* _What you will do_
In the records below, find the line containing "(** ** Python" and the line containing "(** [str.lower] on"; please repeat exactly the lines from one to the other, both included, and nothing more.

* _Extracted material_
• • • •

(** * Todo-App backend: authentication gate, session issuance and
      ownership-scoped todo operations

    A shallow embedding of the FastAPI handlers of [backend/app]:
    [core/dependencies.py] (the authentication gate), [routes/auth.py]
    (register, login, refresh) and [routes/todos.py] (list, create,
    update, delete), together with the request schemas of
    [schemas/todo.py].

    Conventions.
    - A Python [str] is a [string]; header and cookie values are
      Latin-1 decoded, so one character is one [ascii].
    - A [datetime] is its timestamp, a [Z].
    - [request.cookies], [request.headers], the verified token payload
      and the [update_data] dictionary are finite maps ([gmap]).
    - The Prisma collections are lists of documents in storage order.
    - A raised [HTTPException] is the [Raise] branch of [result];
      handlers that write to the store return the new store next to
      their result. *)

From stdpp Require Import gmap strings list fin_maps sorting.
From Stdlib Require Import ZArith Ascii String.

Local Open Scope Z_scope.
Local Open Scope string_scope.

(** ** Python string helpers used by the handlers *)

(** [str.isspace] on the Latin-1 range: TAB..CR, FS..US, SPACE, NEL, NBSP. *)
Definition is_space (c : ascii) : bool :=
  let n := N_of_ascii c in
  ((9 <=? n) && (n <=? 13) || (28 <=? n) && (n <=? 32)
   || (n =? 133) || (n =? 160))%N.

(** [str.lower] on one Latin-1 character: A-Z and the accented capitals
    0xC0-0xDE (0xD7, the multiplication sign, apart) move up by 32. *)
Definition lower_char (c : ascii) : ascii :=
  let n := N_of_ascii c in
  if ((65 <=? n) && (n <=? 90)
      || (192 <=? n) && (n <=? 222) && negb (n =? 215))%N
  then ascii_of_N (n + 32) else c.

Fixpoint lower (s : string) : string :=
  match s with
  | EmptyString => EmptyString
  | String c s' => String (lower_char c) (lower s')
  end.

(** [str.split()] with no argument: maximal runs of non-space
    characters.  [cur] is the word being read, if one has started. *)
Fixpoint split_from (cur : option string) (s : string) : list string :=
  match s with
  | EmptyString => match cur with Some w => [w] | None => [] end
  | String c s' =>
      if is_space c
      then match cur with
           | Some w => w :: split_from None s'
           | None => split_from None s'
           end
      else split_from (Some (default "" cur +:+ String c "")) s'
  end.

Definition split (s : string) : list string := split_from None s.

(** Python truthiness of an optional string: [None] and [""] are falsy. *)
Definition truthy (o : option string) : bool :=
  match o with
  | Some s => negb (String.eqb s "")
  | None => false
  end.

(** [str.strip()] with no argument, as [lstrip] then [rstrip]. *)
Fixpoint lstrip (s : string) : string :=
  match s with
  | EmptyString => EmptyString
  | String c s' => if is_space c then lstrip s' else s
  end.
Lemma CloseSubscriber_removes_one_witness :
  tasks (step 2 unsubscribing) !! 2%nat = Some (CloseSubscriberRet None) ∧
  subscribers (step 2 unsubscribing)
    = <["news"%string := filter (λ x, x ≠ 0%nat) [0%nat]]> (subscribers unsubscribing).
Proof.
  destruct (CloseSubscriber_removes_one 2%nat "news"%string 0%nat unsubscribing)
    as (_ & _ & Hin); [exact unsubscribing_reachable|by vm_compute..|].
  destruct (Hin [0%nat]) as (H1 & H2 & _);
    [by vm_compute|by apply list_elem_of_singleton|].
  by split.
Defined.

Lemma Publish_stays_in_topic_witness :
  ∃ new, sent (run step [4; 4; 4; 4]%nat two_topics) = sent two_topics ++ new ∧
    ∀ c m, (c, m) ∈ sent_by 4 new →
      m = "hi"%string ∧ c ∈ [0%nat] ∧
      ∀ topic' l', topic' ≠ "news"%string →
        subscribers two_topics !! topic' = Some l' → c ∉ l'.
Proof.
  apply (Publish_stays_in_topic 4%nat "news"%string "hi"%string [0%nat]
           two_topics [4; 4; 4]%nat);
    [exact two_topics_reachable|by vm_compute..].
Defined.

Lemma Publish_waits_for_receiver_witness :
  let p' := run step [3; 4; 3; 4; 3]%nat mailbox_full in
  tasks p' !! 3%nat = Some (PublishRange [0%nat] "second") ∧
  chans p' !! 0%nat = Some {| buf := ["first"%string]; cap := 1; closed := false |} ∧
  subscribers p' = subscribers mailbox_full.
Proof.
  apply (Publish_waits_for_receiver 3%nat 0%nat [] "second"%string
           {| buf := ["first"%string]; cap := 1; closed := false |} mailbox_full).
  - exact mailbox_full_reachable.
  - intros h ch. do 5 (destruct h as [|h]; [by vm_compute|]). by vm_compute.
  - by vm_compute.
  - by vm_compute.
  - simpl. lia.
Defined.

• • • •

* _Exercise answer_
(** ** Python string helpers used by the handlers *)

(** [str.isspace] on the Latin-1 range: TAB..CR, FS..US, SPACE, NEL, NBSP. *)
Definition is_space (c : ascii) : bool :=
  let n := N_of_ascii c in
  ((9 <=? n) && (n <=? 13) || (28 <=? n) && (n <=? 32)
   || (n =? 133) || (n =? 160))%N.

(** [str.lower] on one Latin-1 character: A-Z and the accented capitals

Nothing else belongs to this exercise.